MT-2: Rosendale Out, Again — Rep. Matt Rosendale (R-Glendive), in a statement saying he has received recent death threats amidst rumors of an extra-marital affair, has now decided he will not file for re-election. Yesterday was the Montana candidate filing deadline. MT-2 again joins the open seat ranks, as it did when Rosendale announced his short-lived US Senate campaign in February, which lasted only a week. He will retire from the House after serving two full terms, one as the at-large representative, and the other from District 2 since Montana earned a new seat in 2021 reapportionment.

State Superintendent of Public Instruction Elsie Arntzen announced before Rep. Rosendale decided to step aside that she would continue running for the House. State Auditor Troy Downing confirmed his congressional candidacy shortly after the congressman’s retirement announcement.

It is expected that most, if not all, of the seven other announced contenders, including former Congressman Denny Rehberg and state Senate President Pro Tempore Ken Bogner (R-Miles City), will continue with their congressional campaigns. The Montana primary election will be held June 4. The new Republican nominee will be a lock to win the general election in an eastern Montana district that the FiveThirtyEight data organization rates as R+30.

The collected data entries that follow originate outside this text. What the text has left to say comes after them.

(* ===== verification/MinerTheorems.v ===== *)
(** * MinerTheorems: what the miner subsystem guarantees

    The properties of the miner operations as they are run, inside the snapshots
    of [MinerManager.v]. *)
From S2P Require Import Prelude Bytes World Types MinerBase MinerOps MinerView MinerInv MinerSafe MinerManager.
Local Open Scope Z_scope.

(** The operations a transaction or a system routine can run on the ledger,
    without the penalty. *)
Inductive minerOp :=
| MStakeAdd (op : stakeAddOp) | MAbort (op : minerAbortOp) | MReduce (op : stakeReduceOp)
| MRefund (op : stakeRefundOp) | MVote (op : voteMinerPoolOp) | MApplyGuard (op : applyGuardMinerOp)
| MChangeMode (op : changeFundGuardModeOp) | MFreeze (op : minerFreezeOp).

Section theorems.
Context `{MinerCodecLaws} `{ChainEnv}.
Implicit Types (w : World) (S : Z).

Definition minerOp_Transition (op : minerOp) : WM unit :=
  match op with
  | MStakeAdd op => stakeAdd_Transition op
  | MAbort op => minerAbort_Transition op
  | MReduce op => stakeReduce_Transition op
  | MRefund op => stakeRefund_Transition op
  | MVote op => voteMinerPool_Transition op
  | MApplyGuard op => applyGuardMiner_Transition op
  | MChangeMode op => changeFundGuardMode_Transition op
  | MFreeze op => minerFreeze_Transition op
  end.

(** What transaction validation ensures: a known role and an amount that is a
    uint64. *)
Definition minerOp_valid (op : minerOp) : Prop :=
  match op with
  | MStakeAdd op => role (sa_minerType op) /\ u64_ok (sa_value op)
  | MAbort op => role (ab_minerType op)
  | MReduce op => role (sr_minerType op) /\ u64_ok (sr_value op)
  | _ => True
  end.

Lemma minerOp_inv S op w :
  MinerInv S w -> minerOp_valid op ->
  wp False (minerOp_Transition op) w (fun _ w' => MinerInv S w').
Proof.
  intros I Hv. destruct op; simpl in *; unfold u64_ok in *.
  - apply stakeAdd_inv; tauto.
  - by apply minerAbort_inv.
  - apply stakeReduce_inv; tauto.
  - by apply stakeRefund_inv.
  - by apply voteMinerPool_inv.
  - by apply applyGuardMiner_inv.
  - by apply changeFundGuardMode_inv.
  - by apply minerFreeze_inv.
Qed.

(** The outcome of a computation that reverts: never a panic, and the invariant
    holds after it whether it failed or not. *)
Definition settles {A} (m : WM A) w (P : World -> Prop) : Prop :=
  match m w with
  | (Panic _, _) => False
  | (_, w') => P w'
  end.

Lemma executeOperation_settles {Op} (parse : WM Op) (t : Op -> WM unit) w (P : World -> Prop) :
  readonly parse -> P w ->
  wp False parse w (fun op _ => wp False (t op) w (fun _ => P)) -> settles (executeOperation parse t) w P.
Proof.
  intros Hro Hw. specialize (Hro w). unfold settles, executeOperation, bind, ret, reverting, wp.
  destruct (parse w) as [[op|e|g] w0]; simpl in *; subst; try done.
  destruct (t op w) as [[[]|e|g] w']; auto.
Qed.
End theorems.

(** C1: every validated miner operation, run as the miner
    manager runs it, ends without a panic in a balanced ledger with the same
    number of coins: balances, stakes and withdrawals add up to the same supply,
    each miner's stake is the sum of its staked details, the proposal total is
    the sum of the active proposers' stakes and the pools list exactly the
    active miners. *)
Theorem miner_ops_conserve `{MinerCodecLaws} `{ChainEnv} S op w :
  MinerInv S w -> minerOp_valid op ->
  settles (executeOperation (ret op) minerOp_Transition) w (MinerInv S).
Proof. intros I Hv. apply executeOperation_settles; [done..|]. by apply minerOp_inv. Qed.

(** ** Accounts stay

    No miner operation removes an account, so an iterator that was there stays. *)

Section present.
Context `{MinerCodecs} `{ChainEnv} (a : Address).

Definition present (w : World) : Prop := is_Some (accounts w !! a).

Lemma present_update b f w : present w -> present (update b f w).
Proof. unfold present. rewrite lookup_update. case_decide; [by eexists|done]. Qed.

Lemma present_store {A} `{Codec A} b k (x : A) : stable present (store b k x).
Proof. unfold store. destruct (Marshal x); [|by intros ?]. apply stable_modify. intros w. apply present_update. Qed.

Lemma present_modify b (g : Account -> Account) : stable (E:=opError) present (modify (update b g)).
Proof. apply stable_modify. intros w. apply present_update. Qed.

Lemma present_decode {A} `{Codec A} data : stable present (decodeNil (A:=A) data).
Proof. apply stable_readonly. unfold decodeNil. readonly_tac. Qed.

Lemma present_decodeOpt {A} `{Codec A} data : stable present (decodeOpt (A:=A) data).
Proof. apply stable_readonly. unfold decodeOpt. readonly_tac. Qed.

#[local] Hint Resolve present_store present_modify present_decode present_decodeOpt : zv.

Lemma present_removeFromPool t b v : stable present (removeFromPool t b v).
Proof. unfold removeFromPool, setProposalTotalStake, SetData, RemoveData. stable_tac. Qed.
#[local] Hint Resolve present_removeFromPool : zv.

Lemma present_reduceTickets op : stable present (reduceTickets_Transition op).
Proof.
  unfold reduceTickets_Transition, processReduceTicket, afterTicketReduce,
    MinerPoolProposalMiner_afterTicketReduce, subTicket, unSupported, getMiner, setMiner, SetData.
  stable_tac.
Qed.
#[local] Hint Resolve present_reduceTickets : zv.

Lemma present_guardNodeExpired b h isFund : stable present (guardNodeExpired b h isFund).
Proof.
  unfold guardNodeExpired, removeFullStakeGuardNodeFromPool, getVoteInfo, delVoteInfo, getMiner, setMiner, RemoveData.
  stable_tac.
Qed.
End present.

(** ** Guard nodes *)

Section guard_checks.
Context `{MinerCodecLaws} `{ChainEnv}.
Implicit Types (w : World) (S : Z).

Lemma wp_collect {A B} (P : World -> Prop) (l : list A) (f : A -> WM (option B)) w :
  (forall x w0, P w0 -> wp False (f x) w0 (fun _ => P)) -> P w -> wp False (collect l f) w (fun _ => P).
Proof.
  intros Hf. revert w. induction l as [|x l IH]; intros w Hw; simpl; wstep; [done|].
  eapply wp_mono; [by apply Hf|]. intros o w1 Hw1. wstep.
  eapply wp_mono; [by apply IH|]. intros. by wstep.
Qed.

(** What every step of the checks keeps. *)
Definition guarded S w : Prop := MinerInv S w /\ present FundGuardNodeAddr w.

Lemma wp_guarded {A} (m : WM A) S w :
  stable (present FundGuardNodeAddr) m -> present FundGuardNodeAddr w ->
  wp False m w (fun _ => MinerInv S) -> wp False m w (fun _ => guarded S).
Proof. intros Hm Hp. specialize (Hm w Hp). unfold wp, guarded. by destruct (m w) as [[] w']. Qed.

Lemma wp_expire S (l : list Address) h isFund w :
  guarded S w -> wp False (for_each l (fun a => guardNodeExpired a h isFund)) w (fun _ => guarded S).
Proof.
  apply wp_for_each. intros a w0 _ [I Hp].
  apply wp_guarded; [apply present_guardNodeExpired|done|by apply guardNodeExpired_inv].
Qed.

Lemma wp_checkFullStake S a h w :
  guarded S w -> wp False (checkFullStakeGuardNodeExpired a h) w (fun _ => guarded S).
Proof.
  intros [I Hp]. apply wp_guarded; [|done|].
  - unfold checkFullStakeGuardNodeExpired, getDetail, setDetail. stable_tac; first [apply present_decodeOpt|apply present_store].
  - unfold checkFullStakeGuardNodeExpired. wsteps; apply wp_getDetail.
    destruct (detailAt w a a MinerTypeProposal Staked) as [d|] eqn:Hd; [|done]. wsteps; try done.
    eapply wp_mono; [by eapply wp_setDetail_same|]. intros. by wsteps.
Qed.

Lemma wp_fullStakeCheck S h w :
  guarded S w -> wp False (FullStakeGuardNodesCheck h) w (fun _ => guarded S).
Proof.
  intros Hg. unfold FullStakeGuardNodesCheck. wsteps; try done.
  apply wp_collect; [|done]. intros a w0 Hg0. wstep.
  eapply wp_mono; [by apply wp_checkFullStake|]. intros. by wsteps.
Qed.

Lemma present_updateFundGuardPoolStatus b a ty h :
  stable (present b) (updateFundGuardPoolStatus a ty h).
Proof.
  intros w Hp. unfold updateFundGuardPoolStatus.
  destruct (getFundGuardNode_state a w) as ([[fn|]|e|g] & -> & _); [by apply present_store|done..].
Qed.

Lemma wp_fundGuardScan S scanned mark mode h w :
  (forall w0, guarded S w0 -> wp False mark w0 (fun _ => guarded S)) ->
  guarded S w -> wp False (fundGuardScan scanned mark mode h) w (fun _ => guarded S).
Proof.
  intros Hmark Hg. unfold fundGuardScan, GetAllFundStakeGuardNodes. wsteps; [done|..].
  - eapply wp_mono; [apply (wp_collect (guarded S)); [|done]|].
    { intros e w0 Hg0. by wsteps. }
    intros fds w1 Hg1. wstep. eapply wp_mono; [apply (wp_collect (guarded S)); [|done]|].
    + intros fd w0 [I0 Hp0]. wsteps; try done. eapply wp_mono; [apply (wp_guarded _ S); [|done|]|].
      * apply present_updateFundGuardPoolStatus.
      * eapply wp_mono; [by apply (wp_updateFundGuardPoolStatus S)|]. by intros _ w' [].
      * intros. by wsteps.
    + intros l' w2 Hg2. wstep. eapply wp_mono; [by apply Hmark|]. intros. by wsteps.
  - exfalso. destruct Hg as [_ [o Ho]]. unfold DataIterator in *. by rewrite Ho in *.
Qed.

Lemma wp_mark S b k w : neutral b k -> guarded S w ->
  wp False (modify (SetData b k [Byte.x01]) : WM unit) w (fun _ => guarded S).
Proof. intros Hn [I Hp]. wstep. split; [by apply LedgerInv_neutral|by apply present_update]. Qed.

Lemma wp_fundGuardCheck S h w :
  guarded S w -> wp False (FundGuardExpiredCheck h) w (fun _ => guarded S).
Proof.
  intros Hg. unfold FundGuardExpiredCheck. wstep.
  apply (wp_mono _ _ _ (fun _ => guarded S)).
  { unfold fundGuardSixAddFiveNodesCheck. wsteps; try done.
    apply wp_fundGuardScan; [|done]. intros. apply wp_mark; auto with zv. }
  intros five w1 Hg1. wstep. apply (wp_mono _ _ _ (fun _ => guarded S)).
  { unfold fundGuardSixAddSixNodesCheck. wsteps; try done.
    apply wp_fundGuardScan; [|done]. intros. apply wp_mark; auto with zv. }
  intros. by wsteps.
Qed.

Lemma dropError_settles (m : WM unit) (P : World -> Prop) w :
  P w -> wp False m w (fun _ => P) -> exists w', dropError m w = (Ok tt, w') /\ P w'.
Proof.
  unfold dropError, reverting, wp. intros Hw Hm. destruct (m w) as [[[]|e|g] w']; [eauto|eauto|done].
Qed.

Lemma GuardNodesCheck_run S bh w :
  guarded S w -> exists w', GuardNodesCheck bh w = (Ok tt, w') /\ guarded S w'.
Proof.
  intros Hg. unfold GuardNodesCheck, bind, processGuardNodeExpired.
  edestruct (dropError_settles (expired <- FullStakeGuardNodesCheck (bh_Height bh) ;;
    for_each expired (fun a => guardNodeExpired a (bh_Height bh) false))%zv (guarded S) w) as (w1 & E1 & Hg1);
    [done|wstep; eapply wp_mono; [by apply wp_fullStakeCheck|]; intros; by apply wp_expire|].
  unfold bind in E1. rewrite E1.
  edestruct (dropError_settles (expired <- FundGuardExpiredCheck (bh_Height bh) ;;
    for_each expired (fun a => guardNodeExpired a (bh_Height bh) true))%zv (guarded S) w1) as (w2 & E2 & Hg2);
    [done|wstep; eapply wp_mono; [by apply wp_fundGuardCheck|]; intros; by apply wp_expire|].
  unfold bind in E2. rewrite E2. by exists w2.
Qed.
End guard_checks.

(** The guard-node check that ends every block runs
    to its end without a panic or an error, on any balanced ledger whose
    fund-guard account exists, and keeps the ledger balanced with the same number
    of coins. *)
Theorem guard_check_conserves `{MinerCodecLaws} `{ChainEnv} S bh w :
  MinerInv S w -> is_Some (accounts w !! FundGuardNodeAddr) ->
  exists w', GuardNodesCheck bh w = (Ok tt, w') /\ MinerInv S w'.
Proof.
  intros I Hp. destruct (GuardNodesCheck_run S bh w (conj I Hp)) as (w' & E & [I' _]). by exists w'.
Qed.

(** The penalty of a set of distinct verifiers, each
    with the minimum stake, takes 500 ZVC from each and shares it among the
    rewarded accounts: it never panics, a failure leaves the ledger untouched,
    and after a success the ledger is balanced with only the rest of the
    division gone (everything taken when nobody is rewarded). *)
Theorem penalty_conserves `{MinerCodecLaws} `{ChainEnv} S targets rewards h w :
  MinerInv S w -> NoDup (map BytesToAddress targets) ->
  (forall a, a ∈ map BytesToAddress targets -> 500 * ZVC <= stakeAt w a MinerTypeVerify) ->
  match MinerPenalty targets rewards h w with
  | (Ok _, w') => MinerInv (S - (Z.of_nat (length targets) * (500 * ZVC)) mod Z.of_nat (length rewards)) w'
  | (Err _, w') => w' = w
  | (Panic _, _) => False
  end.
Proof.
  intros I Hnd Hst. unfold MinerPenalty, executeOperation, reverting, bind, ret.
  set (op := mkPenalty _ _ _ _).
  pose proof (minerPenalty_inv False S op w I ltac:(done)
    ltac:(right; split_and!; [done|exact Hnd|exact Hst])) as Hw.
  unfold wp in Hw. destruct (minerPenalty_Transition op w) as [[[]|e|g] w']; [|done..].
  unfold penaltySupply in Hw. simpl in Hw. by rewrite !length_map in Hw.
Qed.

(** ** A concrete ledger, for the examples *)

Definition sampleEnv : ChainEnv := {|
  StakePlatformAddr := BigToAddress 100;
  MinerJoinedLivedGroupCountFilter := fun _ _ _ => true |}.
Definition alice : Address := BigToAddress 1001.
Definition bob : Address := BigToAddress 1002.
Definition samplePks : MinerPks :=
  mkPks MinerTypeVerify (replicate 128 Byte.x02) (replicate 32 Byte.x03).
Definition sampleWorld : World := AddBalance alice (10000 * ZVC) emptyWorld.
Definition sampleAdd : stakeAddOp :=
  mkStakeAdd samplePks (600 * ZVC) alice alice MinerTypeVerify 7.

#[local] Existing Instance bit_codecs.
#[local] Existing Instance bit_codecs_laws.
#[local] Existing Instance sampleEnv.

Lemma MinerInv_fresh a x : 0 <= x < two64 -> MinerInv x (AddBalance a x emptyWorld).
Proof.
  intros Hx. apply (MinerInv_focus _ _ a MinerTypeVerify).
  eapply LedgerInv_cast; [apply (LedgerInv_AddBalance x a MinerTypeVerify 0 x); [|lia]|done|lia].
  constructor; try done; try lia.
  - intros b u. by case_decide.
  - intros b u _. split; [by intros []|done].
Qed.

Lemma miner_ops_conserve_witness :
  fst (executeOperation (ret (MStakeAdd sampleAdd)) minerOp_Transition sampleWorld) = Ok true /\
  settles (executeOperation (ret (MStakeAdd sampleAdd)) minerOp_Transition) sampleWorld
    (MinerInv (10000 * ZVC)).
Proof.
  split; [vm_compute; reflexivity|].
  apply miner_ops_conserve; [by apply MinerInv_fresh|by split; [left|]].
Defined.

(** The ledger after Alice staked 600 ZVC as a verifier. *)
Definition stakedWorld : World := snd (minerOp_Transition (MStakeAdd sampleAdd) sampleWorld).

Lemma MinerInv_staked : MinerInv (10000 * ZVC) stakedWorld.
Proof.
  refine (wp_Ok False _ _ (fun _ => MinerInv (10000 * ZVC)) tt _ _ (run_fst _ _ _ _)); [|vm_compute; reflexivity].
  apply minerOp_inv; [by apply MinerInv_fresh|by split; [left|]].
Qed.

Lemma penalty_conserves_witness :
  fst (MinerPenalty [b32_bytes alice] [b32_bytes bob] 9 stakedWorld) = Ok true /\
  MinerInv (10000 * ZVC) (snd (MinerPenalty [b32_bytes alice] [b32_bytes bob] 9 stakedWorld)).
Proof.
  assert (fst (MinerPenalty [b32_bytes alice] [b32_bytes bob] 9 stakedWorld) = Ok true) as E
    by (vm_compute; reflexivity).
  split; [exact E|]. pose proof (penalty_conserves (10000 * ZVC) [b32_bytes alice] [b32_bytes bob] 9 stakedWorld
    MinerInv_staked) as Hp.
  rewrite (run_fst _ _ _ E) in Hp. apply Hp; [repeat constructor; by intros ?%not_elem_of_nil|].
  intros a Ha. apply list_elem_of_singleton in Ha as ->. vm_compute. discriminate.
Defined.

Definition headerAt (height : Z) : BlockHeader :=
  mkBlockHeader zeroB32 height zeroB32 0 [] 0 0 [] zeroB32 [] 0 zeroB32 zeroB32 zeroB32 [] [] 0.
Definition guardNodeWorld : World := SetData FundGuardNodeAddr KeyVote [Byte.x01] sampleWorld.

Lemma guard_check_conserves_witness :
  exists w', GuardNodesCheck (headerAt (adjustWeightPeriod * 2)) guardNodeWorld = (Ok tt, w') /\
    MinerInv (10000 * ZVC) w'.
Proof.
  apply guard_check_conserves.
  - apply LedgerInv_neutral; [by apply MinerInv_fresh|auto with zv].
  - vm_compute. by eexists.
Defined.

NY-1: Santos to Run Again — Expelled US Rep. George Santos (R), announced that he will indeed be on the ballot to return to Congress. He will not challenge Rep. Tom Suozzi (D-Glen Cove), who replaced him in New York’s 3rd Congressional District, but rather will oppose 1st District freshman Rep. Nick LaLota (R-Suffolk County). Santos calls LaLota an “empty suit RINO” (Republican In Name Only). LaLota was especially critical of Santos during his short tenure in office.

The new redistricting map makes the 1st District more Republican, but it is highly unlikely the new configuration will allow Santos to deny Rep. LaLota renomination. The New York primary is scheduled for June 25.